Mobile phones are not just an item of technology, they're an extension of us. 81% of people have their mobiles at arm’s reach every minute of every day for anything from texting to shopping, with 92% of users who searched for a product on mobile going on to buy a related product. So, it’s not surprising to hear that whilst ad spend is up 15% YoY, mobile now accounts for 51% of all digital ad revenue. In short, mobile cannot be ignored.
This increase in mobile use isn’t limited to the B2C space either; the average B2B worker is expected to increase mobile use from 2 to 3 hours a day by 2020 and 50% of B2B executives have bought IT products for their business on mobile.
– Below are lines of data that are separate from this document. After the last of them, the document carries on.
(* ===== verification/Routes.v ===== *)
(** * The routes of the server

    [RegisterRoutes] of [internal/httpapi/handlers.go] and the mux of
    [cmd/server/main.go]: a web request is what [net/http] hands to the mux, before
    the path is matched; the static files are the file server's business and are
    answered by naming the file. *)

From Stdlib Require Import Ascii.
From S2P Require Import Prelude GoStd Decimal Money Uuid Json Ledger Pgx Store Service Http Mux.
From stdpp Require Import options.
Import Ledger Http Mux.

Module Routes.

Record web_request := MkWebRequest {
  wr_Method : string;
  wr_Path : string;
  wr_EscapedPath : bytes;
  wr_Header : list (string * string);
  wr_Query : list (string * string);
  wr_Body : bytes }.

Inductive answer :=
| Api (r : response)
| Text (status : Z) (text : string)
| File (name : string)
| MovedPermanently (path : bytes)
| MethodNotAllowed (allow : list string)
| NotFound.

(** The request as the handler of a route sees it. *)
Definition with_id (r : web_request) (id : string) : http_request :=
  MkRequest r.(wr_Method) r.(wr_Path) r.(wr_Header) r.(wr_Query) id (Json.parse r.(wr_Body)).

Section routes.
Context {M : Type → Type} `{!MRet M, !MBind M, !Service.Storer M, !queryer M, !GoRuntime M}.

Definition handler : Type := http_request → M answer.

Definition api (h : http_request → M response) : handler := λ r, let! resp := h r in mret (Api resp).

Definition RegisterRoutes (m : mux handler) : mux handler :=
  let m := Handle "GET /api/accounts" (api listAccounts) m in
  let m := Handle "POST /api/accounts" (api createAccount) m in
  let m := Handle "GET /api/accounts/{id}" (api getAccount) m in
  let m := Handle "POST /api/transfers" (api createTransfer) m in
  let m := Handle "POST /api/transfers/{id}/reverse" (api reverseTransfer) m in
  let m := Handle "POST /api/deposits" (api createDeposit) m in
  let m := Handle "GET /api/accounts/{id}/transactions" (api listTransactions) m in
  let m := Handle "GET /api/accounts/{id}/audit" (api listAudit) m in
  Handle "GET /api/transactions" (api listAllTransactions) m.

Definition healthz : handler := λ _, mret (Text 200 "ok").

(** [http.StripPrefix("/static/", http.FileServer(http.Dir("web")))]. *)
Definition static : handler := λ r,
  mret (File ("web/" +:+ b2s (drop (length (s2b "/static/")) (s2b r.(req_Path))))).

Definition index : handler := λ _, mret (File "web/index.html").

Definition server_mux : mux handler :=
  let m := Handle "GET /healthz" healthz [] in
  let m := RegisterRoutes m in
  let m := Handle "GET /static/" static m in
  Handle "GET /{$}" index m.

Definition ServeHTTP (r : web_request) : M answer :=
  match findHandler server_mux r.(wr_Method) (s2b r.(wr_Path)) r.(wr_EscapedPath) with
  | FoundHandler l matches => l.(lf_handler) (with_id r (PathValue l matches "id"))
  | FoundRedirect path => mret (MovedPermanently path)
  | FoundNotAllowed allow => mret (MethodNotAllowed allow)
  | FoundNothing => mret NotFound
  end.

(** ** The table *)

(** The API document's table: the handler of a method and of the decoded segments
    of a path, and the [{id}] it is given. *)
Definition get_account_route (segs : list bytes) : option (handler * string) :=
  match segs with
  | [] => Some (api listAccounts, "")
  | c :: rest =>
      if decide (c = [slash]) then None
      else match rest with
           | [] => Some (api getAccount, b2s c)
           | [d] => if decide (d = s2b "transactions") then Some (api listTransactions, b2s c)
                    else if decide (d = s2b "audit") then Some (api listAudit, b2s c) else None
           | _ => None
           end
  end.

Definition get_route (segs : list bytes) : option (handler * string) :=
  match segs with
  | [] => None
  | a :: rest =>
      if decide (a = s2b "healthz") then match rest with [] => Some (healthz, "") | _ => None end
      else if decide (a = s2b "api") then
        match rest with
        | [] => None
        | b :: rest' =>
            if decide (b = s2b "accounts") then get_account_route rest'
            else if decide (b = s2b "transactions")
            then match rest' with [] => Some (api listAllTransactions, "") | _ => None end
            else None
        end
      else if decide (a = s2b "static") then match rest with [] => None | _ => Some (static, "") end
      else if decide (a = [slash]) then match rest with [] => Some (index, "") | _ => None end
      else None
  end.

Definition post_route (segs : list bytes) : option (handler * string) :=
  match segs with
  | [a; b] =>
      if decide (a = s2b "api") then
        if decide (b = s2b "accounts") then Some (api createAccount, "")
        else if decide (b = s2b "transfers") then Some (api createTransfer, "")
        else if decide (b = s2b "deposits") then Some (api createDeposit, "") else None
      else None
  | [a; b; c; d] =>
      if decide (a = s2b "api" ∧ b = s2b "transfers" ∧ c ≠ [slash] ∧ d = s2b "reverse")
      then Some (api reverseTransfer, b2s c) else None
  | _ => None
  end.

Definition route (method : string) (segs : list bytes) : option (handler * string) :=
  if decide (method = "GET" ∨ method = "HEAD") then get_route segs
  else if decide (method = "POST") then post_route segs
  else None.

End routes.

End Routes.
Lemma get_table_ok segs : matchPath get_node segs [] = get_table segs.
Proof.
  destruct segs as [|a segs]; [done |]. rewrite lit_node by done. cbn [get_table].
  destruct (decide (a = s2b "healthz")) as [->|H1].
  { to_child. destruct segs; [done | apply done_node]. }
  destruct (decide (a = s2b "api")) as [->|H2].
  { to_child. destruct segs as [|b segs]; [done |]. rewrite lit_node by done.
    destruct (decide (b = s2b "accounts")) as [->|H3]; [exact (get_account_ok segs) |].
    destruct (decide (b = s2b "transactions")) as [->|H4].
    - to_child. destruct segs; [done | apply done_node].
    - by no_child. }
  destruct (decide (a = s2b "static")) as [->|H3].
  { to_child. destruct segs; [done | apply multi_node]. }
  destruct (decide (a = [slash])) as [->|H4].
  { to_child. destruct segs; [done | apply done_node]. }
  by no_child.
Qed.
End get.

Section post.
Context (l1 l2 l3 l4 : leaf H).

Definition post_node : list (list segment * leaf H) :=
  [([Lit (s2b "api"); Lit (s2b "accounts")], l1); ([Lit (s2b "api"); Lit (s2b "transfers")], l2);
   ([Lit (s2b "api"); Lit (s2b "transfers"); Wild (s2b "id"); Lit (s2b "reverse")], l3);
   ([Lit (s2b "api"); Lit (s2b "deposits")], l4)].

Definition post_table (segs : list bytes) : option (leaf H * list bytes) :=
  match segs with
  | [a; b] =>
      if decide (a = s2b "api") then
        if decide (b = s2b "accounts") then Some (l1, [])
        else if decide (b = s2b "transfers") then Some (l2, [])
        else if decide (b = s2b "deposits") then Some (l4, []) else None
      else None
  | [a; b; c; d] =>
      if decide (a = s2b "api" ∧ b = s2b "transfers" ∧ c ≠ [slash] ∧ d = s2b "reverse")
      then Some (l3, [c]) else None
  | _ => None
  end.

Lemma post_table_ok segs : matchPath post_node segs [] = post_table segs.
Proof.
  destruct segs as [|a segs]; [done |]. rewrite lit_node by done. cbn [post_table].
  destruct (decide (a = s2b "api")) as [->|H1].
  2:{ no_child. destruct segs as [|b [|c [|d [|e segs]]]]; try done. by rewrite decide_False by (by intros [? _]). }
  to_child. destruct segs as [|b segs]; [done |]. rewrite lit_node by done.
  destruct (decide (b = s2b "accounts")) as [->|H2].
  { to_child. destruct segs as [|c [|d [|e segs]]]; [done | apply done_node | | apply done_node].
    rewrite done_node. by rewrite decide_False by (by intros (_&?&_)). }
  destruct (decide (b = s2b "deposits")) as [->|H3].
  { to_child. destruct segs as [|c [|d [|e segs]]]; [done | apply done_node | | apply done_node].
    rewrite done_node. by rewrite decide_False by (by intros (_&?&_)). }
  destruct (decide (b = s2b "transfers")) as [->|H4].
  2:{ no_child. destruct segs as [|c [|d [|e segs]]]; try done.
      by rewrite decide_False by (by intros (_&?&_)). }
  to_child. destruct segs as [|c segs]; [done |]. rewrite wild_node by (done || (repeat constructor)).
  cbn [app]. destruct (decide (c = [slash])) as [->|H5].
  { destruct segs as [|d [|e segs]]; [done | | done]. by rewrite decide_False by (by intros (_&_&?&_)). }
  to_child. destruct segs as [|d segs]; [done |]. rewrite lit_node by done.
  destruct (decide (d = s2b "reverse")) as [->|H6].
  { to_child. destruct segs; [by rewrite decide_True by done | apply done_node]. }
  no_child. destruct segs; [|done]. by rewrite decide_False by (by intros (_&_&_&?)).
Qed.
End post.
End nodes.

(** ** Paths *)

Lemma split_slash_ne s : split_slash s ≠ [].
Proof. destruct s as [|c s]; simpl; [done |]. case_decide; [done |]. by destruct (split_slash s). Qed.

Lemma split_slash_length s : length (split_slash s) = S (length (filter (λ c, c = slash) s)).
Proof.
  induction s as [|c s IH]; [done |]. simpl. rewrite filter_cons. case_decide; simpl; [by rewrite IH |].
  destruct (split_slash s) eqn:E; [by apply split_slash_ne in E |]. done.
Qed.

Lemma path_segments_length parts : length (path_segments parts) = length parts.
Proof.
  induction parts as [|p ps IH]; [done |]. destruct p as [|c p], ps as [|q ps]; simpl in *; by rewrite ?IH.
Qed.

(** A path has as many segments as slashes. *)
Lemma segments_slashes path : length (segments_of path) = length (filter (λ c, c = slash) path).
Proof.
  unfold segments_of. rewrite path_segments_length, length_drop, split_slash_length. lia.
Qed.

Lemma split_slash_snoc s : split_slash (s ++ [slash]) = split_slash s ++ [[]].
Proof.
  induction s as [|c s IH]; [done |]. simpl. rewrite IH. case_decide; [done |].
  destruct (split_slash s) eqn:E; [by apply split_slash_ne in E |]. done.
Qed.

Lemma path_segments_cons p q ps : path_segments (p :: q :: ps) = pathUnescape p :: path_segments (q :: ps).
Proof. by destruct p. Qed.

Lemma path_segments_snoc parts :
  last parts ≠ Some [] → path_segments (parts ++ [[]]) = path_segments parts ++ [[slash]].
Proof.
  induction parts as [|p ps IH]; intros Hl; [done |]. destruct ps as [|q ps]; [by destruct p |].
  rewrite path_segments_cons. cbn [app]. rewrite path_segments_cons. f_equal. exact (IH Hl).
Qed.

Lemma split_slash_last s : last (split_slash s) = Some [] → s = [] ∨ last s = Some slash.
Proof.
  induction s as [|c s IH]; [by left |]. simpl. case_decide as Hc.
  - subst c. intros Hl. right. destruct (split_slash s) as [|p ps] eqn:E; [by apply split_slash_ne in E |].
    rewrite last_cons_cons in Hl. destruct (IH Hl) as [->|?]; [done |]. rewrite last_cons. by rewrite H.
  - destruct (split_slash s) as [|p ps] eqn:E; [by apply split_slash_ne in E |].
    intros Hl. right. destruct ps as [|q ps]; [done |]. rewrite last_cons_cons in Hl, IH.
    destruct (IH Hl) as [->|Hs]; [done |]. by rewrite last_cons, Hs.
Qed.
(** Calls that [main] may make, the serving goroutine being started or not. *)
Definition allowed {B} (spawned : bool) (d : progress) (q : sys B) : Prop :=
  match q with
  | ListenAndServe _ => False
  | Shutdown => spawned = true ∧ waited d = true
  | pool_Close => spawned = true → shut d = true
  | pgxpool_New _ => spawned = false
  | signal_stop => spawned = true → shut d = true
  | _ => True
  end.

(** The serving goroutine only logs and serves. *)
Fixpoint server_ok (complained : bool) (p : proc unit) : Prop :=
  match p with
  | Return _ => True
  | os_Exit code => code = 1%Z ∧ complained = true
  | Sys q k =>
      match q with slog_Info _ | slog_Error _ | ListenAndServe _ => True | _ => False end ∧
      ∀ b, server_ok (complained || complains q) (k b)
  | Go _ _ => False
  end.

Fixpoint main_ok (spawned complained : bool) (d : progress) (p : proc unit) : Prop :=
  match p with
  | Return _ => spawned = true ∧ shut d = true ∧ waited d = true ∧ conns d = Closed
  | os_Exit code => code = 1%Z ∧ complained = true
  | Sys q k => allowed spawned d q ∧ ∀ b, main_ok spawned (complained || complains q) (after q d b) (k b)
  | Go g k =>
      spawned = false ∧ migrated d = true ∧ pinged d = true ∧ conns d = Open ∧ notified d = true ∧
      server_ok false g ∧ main_ok true complained d (k tt)
  end.

Ltac typed :=
  repeat match goal with
  | |- _ ∧ _ => split
  | |- True => exact I
  | |- ?x = ?x => reflexivity
  | |- ∀ _, _ => intros ?
  | |- context [match ?r with Ok _ => _ | Err _ => _ end] => is_var r; destruct r
  | |- context [if ?b then _ else _] => destruct b eqn:?
  | |- _ => progress simpl
  end.

Lemma serve_ok addr : server_ok false (serve addr).
Proof. typed. Qed.

Lemma main_main_ok : main_ok false false (done start) main.
Proof. unfold main, New, fatal. typed; try done. all: by apply negb_false_iff. Qed.

(** ** The invariant *)

(** A goroutine is where its type says, its complaints logged. *)
Definition typed_thread (ok : bool → proc unit → Prop) (w : world) (p : proc unit) : Prop :=
  ∃ c, (c = true → errors w ≠ []) ∧ ok c p.

Record coherent (spawned : bool) (w : world) : Prop := {
  co_serving : listening w = true → spawned = true ∧ closing w = false;
  co_handling : inflight w ≠ 0%nat → spawned = true;
  co_ready : spawned = true → migrated (done w) = true ∧ pinged (done w) = true;
  co_pool : spawned = true → shut (done w) = false → conns (done w) = Open;
  co_notified : spawned = true → shut (done w) = false → notified (done w) = true;
  co_shut : shut (done w) = true → closing w = true ∧ (late w = true ∨ inflight w = 0%nat);
  co_waited : waited (done w) = true → signalled w = true }.

Definition ended (st : status) (w : world) : Prop :=
  match st with
  | Code code =>
      (code = 0%Z ∧ signalled w = true ∧ listening w = false ∧ conns (done w) = Closed ∧
       (late w = true ∨ inflight w = 0%nat)) ∨
      (code = 1%Z ∧ errors w ≠ [])
  | Killed => notified (done w) = false ∧ listening w = false ∧ (late w = true ∨ inflight w = 0%nat)
  end.

Definition spawned (p : process) : bool := bool_decide (length (threads p) ≠ 1%nat).
(* ===== verification/Loadtest.v ===== *)
(** * cmd/loadtest

    The load test: it reads two balances, has a number of workers send transfers
    between the two accounts in both directions at once, reads the balances again
    and checks that their sum is what it was.  Written over any monad with an HTTP
    client; [%q] of [fmt], which quotes a text, its [%.2f] and [%.1f] of the measured
    time, and the order in which Go ranges over a map are parameters. *)

From Stdlib Require Import Ascii.
From S2P Require Import Prelude GoStd Decimal Money Uuid Json Ledger Pgx Store Service Http.
From stdpp Require Import options.
Import Http.

Module Loadtest.

Class Client (M : Type → Type) := {
  client_Get : string → M (result error (Z * bytes));
  client_Post : string → list (string * string) → bytes → M (result error (Z * bytes));
  new_key : M string;                                   (* uuid.New().String() *)
  ctx_expired : M bool;                                 (* ctx.Err() != nil *)
  time_elapsed : M Z;                                   (* time.Since(start) *)
  run_all : list (M (list string)) → M (list string) }. (* the workers, to the end; what they sent *)

Section loadtest.
Context {M : Type → Type} `{!MRet M, !MBind M, !Client M} (quote_go : string → bytes).
Context (seconds_text : Z → string) (rate_text : nat → Z → string)
  (range : gmap string nat → list (string * nat)).

Definition balance_fields : list (string * (Json.json → string → result error string)) :=
  [("Balance", store_string)].

(** The balance in an answer of the API. *)
Definition read_balance (status : Z) (body : bytes) : result error Decimal.Decimal :=
  if bool_decide (status ≠ StatusOK) then Err (Opaque "getBalance: status")
  else
    match Decode balance_fields (Json.parse body) "" with
    | Err err => Err (Wrapf "getBalance decode" err)
    | Ok balance =>
        match Decimal.NewFromString balance with
        | Err err => Err (Wrapf "getBalance parse" err)
        | Ok d => Ok d
        end
    end.

Definition getBalance (baseURL id : string) : M (result error Decimal.Decimal) :=
  let! r := client_Get (baseURL +:+ "/api/accounts/" +:+ id) in
  match r with
  | Err err => mret (Err (Wrapf "getBalance" err))
  | Ok (status, body) => mret (read_balance status body)
  end.

(** [Decode] with its error ignored: a member of another type is passed over. *)
Fixpoint error_member (members : list (string * Json.json)) (s : string) : string :=
  match members with
  | [] => s
  | (key, v) :: rest =>
      error_member rest
        (if equal_fold (s2b key) (s2b "error") then match store_string v s with Ok s' => s' | Err _ => s end else s)
  end.

(** The code of a refusal; empty for success. *)
Definition error_code (status : Z) (body : bytes) : string :=
  if bool_decide (status = StatusCreated) then ""
  else match Json.parse body with
       | Some (Json.JObject _ members) => error_member members ""
       | _ => ""
       end.

Definition transfer_text (src dst amount : string) : bytes :=
  let name s := quote :: s2b s ++ [quote; ":"%char] in
  "{"%char :: name "src_account_id" ++ quote_go src ++ [","%char] ++ name "dst_account_id" ++ quote_go dst ++
  [","%char] ++ name "amount" ++ quote_go amount ++ ["}"%char].

Definition postTransfer (baseURL src dst amount idemKey : string) : M (result error (Z * string)) :=
  let! r := client_Post (baseURL +:+ "/api/transfers")
              [("Content-Type", "application/json"); ("Idempotency-Key", idemKey)] (transfer_text src dst amount) in
  match r with
  | Err err => mret (Err (Wrapf "postTransfer do" err))
  | Ok (status, body) => mret (Ok (status, error_code status body))
  end.

(** What a worker sends to the channel from its iteration [i] on, [n] iterations
    before the end. *)
Fixpoint worker (baseURL src dst amount : string) (n i : nat) : M (list string) :=
  match n with
  | O => mret []
  | S n =>
      let! expired := ctx_expired in
      if expired : bool then mret []
      else
        let '(from, to) := if Nat.odd i then (dst, src) else (src, dst) in
        let! key := new_key in
        let! r := postTransfer baseURL from to amount key in
        let out := match r with Err _ => "http_error" | Ok (_, errCode) => errCode end in
        let! rest := worker baseURL src dst amount n (S i) in
        mret (out :: rest)
  end.

(** The successes and the number of failures of each code. *)
Fixpoint tally (results : list string) : nat * gmap string nat :=
  match results with
  | [] => (0%nat, ∅)
  | code :: rest =>
      let '(successes, errCounts) := tally rest in
      if bool_decide (code = "") then (S successes, errCounts)
      else (successes, partial_alter (λ n, Some (S (default 0%nat n))) code errCounts)
  end.

(** The exit status. *)
Definition verdict (startTotal endTotal : Decimal.Decimal) (results : list string) : Z :=
  let invariantOK := Decimal.Equal startTotal endTotal in
  if negb invariantOK || bool_decide ((tally results).2 ≠ ∅) then 1 else 0.

Definition number (n : nat) : string := b2s (nat_String (Z.of_nat n)).

(** The lines of the summary. *)
Definition summary (baseURL src dst : string) (workers iters : nat) (elapsed : Z)
    (startTotal endTotal : Decimal.Decimal) (results : list string) : list string :=
  let '(successes, errCounts) := tally results in
  let totalOps := (workers * iters)%nat in
  ["load test summary";
   "  target:                 " +:+ baseURL;
   "  src:                    " +:+ src;
   "  dst:                    " +:+ dst;
   "  workers x iters:        " +:+ number workers +:+ " x " +:+ number iters +:+ " = " +:+ number totalOps +:+ " ops";
   "  elapsed:                " +:+ seconds_text elapsed +:+ "s";
   "  throughput:             " +:+ rate_text totalOps elapsed +:+ " ops/s";
   "  successes:              " +:+ number successes] ++
  (if bool_decide (errCounts = ∅) then ["  failures by error_code: (none)"]
   else (λ p : string * nat, "  failures [" +:+ p.1 +:+ "]: " +:+ number p.2) <$> range errCounts) ++
  ["  start balance src+dst:  " +:+ Decimal.StringFixed startTotal 4;
   "  end balance src+dst:    " +:+ Decimal.StringFixed endTotal 4;
   if Decimal.Equal startTotal endTotal then "  invariant:              PASS"
   else "  invariant:              FAIL"].

(** What the process writes to its two streams, and its exit status. *)
Record report := Report { rp_stdout : list string; rp_stderr : list string; rp_status : Z }.

Definition failed (err : error) : report := Report [] ["error: " +:+ Error err] 1.

Definition main (baseURL src dst amount : string) (workers iters : nat) : M report :=
  let! r := getBalance baseURL src in
  match r with
  | Err err => mret (failed err)
  | Ok startSrc =>
      let! r := getBalance baseURL dst in
      match r with
      | Err err => mret (failed err)
      | Ok startDst =>
          let startTotal := Decimal.Add startSrc startDst in
          let! results := run_all (replicate workers (worker baseURL src dst amount iters 0)) in
          let! elapsed := time_elapsed in
          let! r := getBalance baseURL src in
          match r with
          | Err err => mret (failed err)
          | Ok endSrc =>
              let! r := getBalance baseURL dst in
              match r with
              | Err err => mret (failed err)
              | Ok endDst =>
                  let endTotal := Decimal.Add endSrc endDst in
                  mret (Report (summary baseURL src dst workers iters elapsed startTotal endTotal results) []
                          (verdict startTotal endTotal results))
              end
          end
      end
  end.

(** The flags when none is given. *)
Definition default_flags : string * nat * nat * string * string * string :=
  ("http://localhost:8080", 8, 50, "1.00", "00000000-0000-0000-0000-000000000002",
   "00000000-0000-0000-0000-000000000003")%nat.

End loadtest.

End Loadtest.
Definition _check_canary_token (w : World) (task : TaskYaml)
    (results : list CheckResult) : list CheckResult :=
  let canary := match canary_token task with Some c => c | None => "" end in
  if negb (truthy canary) then results
  else
    let found := scan_files canary (rglob (solution_tree w)) in
    (results ++
     [ {| name := "canary_token";
          description := "Canary token present in solution";
          passed := found;
          required := true;
          message := "Canary '" ++ slice_to 30 canary ++ "...' "
                     ++ (if found then "found" else "NOT FOUND") |} ])%list.

(** *** The body of [_execute_check]: a computation on the [result] dict
    that may raise; what was stored before a raise stays stored. *)

Definition M (A : Type) : Type := CheckResult -> Result A * CheckResult.

Definition ret {A : Type} (a : A) : M A := fun r => (Ok a, r).

Definition bind {A B : Type} (m : M A) (k : A -> M B) : M B :=
  fun r => match m r with
           | (Ok a, r') => k a r'
           | (Raise e, r') => (Raise e, r')
           end.

Definition call {A : Type} (x : Result A) : M A := fun r => (x, r).

Definition try_except {A : Type} (body : M A) (handler : exception -> M A)
    : M A :=
  fun r => match body r with
           | (Raise e, r') => handler e r'
           | done => done
           end.

Definition set_passed (b : bool) : M unit :=
  fun r => (Ok tt, {| name := name r; description := description r;
                      passed := b; required := required r;
                      message := message r |}).

Definition set_message (m : string) : M unit :=
  fun r => (Ok tt, {| name := name r; description := description r;
                      passed := passed r; required := required r;
                      message := m |}).

Definition get_passed : M bool := fun r => (Ok (passed r), r).

Notation "x <- m ;; k" := (bind m (fun x => k))
  (at level 61, m at next level, right associativity).
Notation "m ;; k" := (bind m (fun _ => k))
  (at level 61, right associativity).

(** [Path(target)] for a target that starts with a slash, and
    [self.solution_dir / target] for any other. *)
Definition resolve (w : World) (target : string) : string :=
  if startswith "/" target then target
  else os_path_join (solution_dir w) target.

Definition shell_tokens : list string :=
  ["cat "; "grep "; "echo "; "||"; "&&"; "2>"].

Definition looks_like_command (target : string) : bool :=
  existsb (fun cmd => contains cmd target) shell_tokens.

Definition could_not_get_content (target : string) : string :=
  "Could not get content from: " ++ slice_to 50 target.

Definition execute_body (w : World) (check_type target expected : string)
    : M unit :=
  if check_type =? "file_exists" then
    let file_path := resolve w target in
    let exists_ := path_exists w file_path in
    set_passed (lower (str_bool exists_) =? lower expected) ;;
    set_message ("File " ++ target ++ " exists: " ++ str_bool exists_)
  else if check_type =? "output_contains" then
    content <-
      (if looks_like_command target then
         try_except
           (proc <- call (subprocess_run w target 10 (solution_dir w)) ;;
            ret (Some (fst proc ++ snd proc)))
           (fun e =>
              match e with
              | TimeoutExpired _ =>
                  set_message ("Command timed out: " ++ slice_to 50 target) ;;
                  ret None
              | _ =>
                  set_message ("Command failed: " ++ exc_str e) ;;
                  ret None
              end)
       else ret None) ;;
    content <-
      (match content with
       | None =>
           let file_path := resolve w target in
           if path_exists w file_path then
             c <- call (read_text w file_path) ;; ret (Some c)
           else ret None
       | Some c => ret (Some c)
       end) ;;
    match content with
    | Some c =>
        if truthy c then
          set_passed (contains (str_lower w expected) (str_lower w c)) ;;
          p <- get_passed ;;
          set_message ("'" ++ expected ++ "' found: " ++ str_bool p)
        else set_message (could_not_get_content target)
    | None => set_message (could_not_get_content target)
    end
  else if check_type =? "content_contains" then
    let file_path := resolve w target in
    if path_exists w file_path then
      content <- call (read_text w file_path) ;;
      set_passed (contains expected content) ;;
      set_message ("Content check for '" ++ expected ++ "'")
    else set_message ("File " ++ target ++ " not found")
  else if check_type =? "regex_match" then
    let file_path := resolve w target in
    if path_exists w file_path then
      content <- call (read_text w file_path) ;;
      found <- call (re_search w expected content) ;;
      set_passed found ;;
      p <- get_passed ;;
      set_message ("Regex '" ++ slice_to 30 expected ++ "' match: "
                   ++ str_bool p)
    else set_message ("File " ++ target ++ " not found")
  else set_message ("Unknown check type: " ++ check_type).

(** The command of an [output_contains] check gave no content: there was
    none to run, or running it raised. *)
Definition no_command_output (w : World) (target : string) : Prop :=
  looks_like_command target = false \/
  (looks_like_command target = true /\
   exists e, subprocess_run w target 10 (solution_dir w) = Raise e).

Definition _execute_check (w : World) (check_type target expected : string)
    : CheckResult :=
  let result :=
    {| name := check_type ++ "_" ++ slice_to 20 target;
       description := check_type ++ " check for " ++ target;
       passed := false;
       required := false;
       message := "" |} in
  snd (try_except
         (execute_body w check_type target expected)
         (fun e => set_message ("Error: " ++ exc_str e))
         result).

Definition _run_automated_checks (w : World) (task : TaskYaml)
    (results : list CheckResult) : list CheckResult :=
  let checks := automated_checks task in
  match checks with
  | [] => results
  | _ =>
      fold_left
        (fun acc check =>
           (acc ++ [_execute_check w (check_type check) (target check)
                                   (expected check)])%list)
        checks results
  end.

(** The summary [_calculate_score] returns (the task's id, category and
    difficulty, copied from task.yaml, are left out). *)
Record Summary : Type := mkSummary {
  total : nat;
  passed_checks : nat;                 (* automated_checks.passed *)
  failed : nat;
  score_percentage : Q;
  required_total : nat;                (* required_checks.total *)
  required_passed : nat;               (* required_checks.passed *)
  all_passed : bool;                   (* required_checks.all_passed *)
  overall_status : string;
  details : list CheckResult
}.

(** [auto_score] of [_calculate_score]: the unrounded percentage. *)
Definition auto_score (results : list CheckResult) : Q :=
  let n_total := length results in
  let n_passed := count passed results in
  if (0 <? n_total)%nat then (div_nat n_passed n_total * 100)%Q else 0%Q.

(** [all_required_passed] of [_calculate_score]. *)
Definition all_required_passed (results : list CheckResult) : bool :=
  let n_required := count required results in
  let n_required_passed :=
    count (fun r => required r && passed r) results in
  if (0 <? n_required)%nat then (n_required_passed =? n_required)%nat
  else true.

(** [score_percentage] is the exact percentage rounded to one decimal;
    where that lies halfway between two decimals the code reports the
    one its binary64 product is nearer to, which may be the other
    neighbour. *)
Definition _calculate_score (results : list CheckResult) : Summary :=
  let n_total := length results in
  let n_passed := count passed results in
  let n_required := count required results in
  let n_required_passed :=
    count (fun r => required r && passed r) results in
  {| total := n_total;
     passed_checks := n_passed;
     failed := n_total - n_passed;
     score_percentage := round1 (auto_score results);
     required_total := n_required;
     required_passed := n_required_passed;
     all_passed := all_required_passed results;
     overall_status :=
       if Qle_bool 70 (auto_score results) && all_required_passed results
       then "PASS" else "FAIL";
     details := results |}.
If mobile spend continues to increase, logic tells us that we will see the number of mobile conversions increasing YoY for both B2B and B2C campaigns. However, whilst it may be this straightforward in the B2C space, B2B marketers should be wary when jumping to make the decision to shift their desktop strategy to mobile. There are multiple nuances that must be considered first.
Qualifying your campaign conversion
B2B clients will usually treat conversions as either a form fill or a land. In the consumer world, conversions usually qualify as sales and an increase in conversions is directly correlated to money spent on digital mobile advertising and to time spent on mobiles.
A B2B campaign usually has a significantly higher price point offering products such as IT software, high spec laptops and business investments. If the desired conversion was a 39-page PDF download or to purchase IT software that affects a company globally, it’s unlikely to happen from a mobile phone. But, that’s not to say it will never happen.
Mobile media: social vs publisher in-app
It’s important to consider where your mobile traffic is coming through, social vs publisher, Twitter vs LinkedIn. Both platforms can work as well as each other, depending on your objectives or KPIs.
The B2B nature of LinkedIn means that it isn’t necessarily the best channel for high CTRs, however, it does tend to lead the way with conversion rates. LinkedIn will offer an engaged audience in a business environment. Also, LinkedIn PMPs (Project Management Professional credentials) guarantee high viewability and ‘first-look’ at LinkedIn display inventory, which allows for the delivery of high-quality ads at scale.
However, the value that social platforms, like Twitter, provide shouldn’t be ignored. Brands can have meaningful interactions with an engaged audience, particularly as business development managers have a much more relaxed mindset on the platform. Unlike LinkedIn, Twitter and mobile go hand-in-hand: business development managers spend 3.7x more time on Twitter per month on their mobile than on LinkedIn.
The sign-off process
B2B projects will usually have multiple people involved in the sign-off process, simply due to the nature of the products advertised. B2C sign off can be every few seconds which can result in an aggressive retargeting method; a tactic which doesn’t work and may even be detrimental in a B2B campaign.
Therefore, if the qualifying conversion is a sale, this will undoubtedly take longer than a B2C project.
Value of product
The average value of a product bought over mobile for a B2C campaign is £102, whereas for products in the B2B sphere may reach upwards of six figures.
This is why nearly all purchases are being made on mobile are from a B2C audience so it’s important to identify what you’re treating as a conversion. What’s ‘normal’ for a B2C campaign shouldn’t be the benchmark when running a B2B campaign.
A poorly designed website will lead to clunky and slow user experience, frustrating the consumer and limiting conversion.
If a site can be easily navigated and options such as autofill are offered, not only does this make it easier for the consumer to purchase, download or fill in a form but, it can help to capture minimal prospect data. By asking for a simple work email address to offer gated content in return, with consent, this will allow you to extrapolate most other fields - name, company, sector and so on.
B2C sites are better at this - the nature of their products and the reality of ecommerce make this necessary but, B2B sites have come a long way and most clients understand the mobile experience is as important as the desktop experience.
We’re inevitably going to see an increase in the number of conversions from B2B audiences on mobile devices, especially as mobiles are bigger these days, being used where desktops once dominated. But it definitely depends on what we’re classifying as a conversion first and foremost, and then the numerous variables that play into whether an individual will convert successfully or not.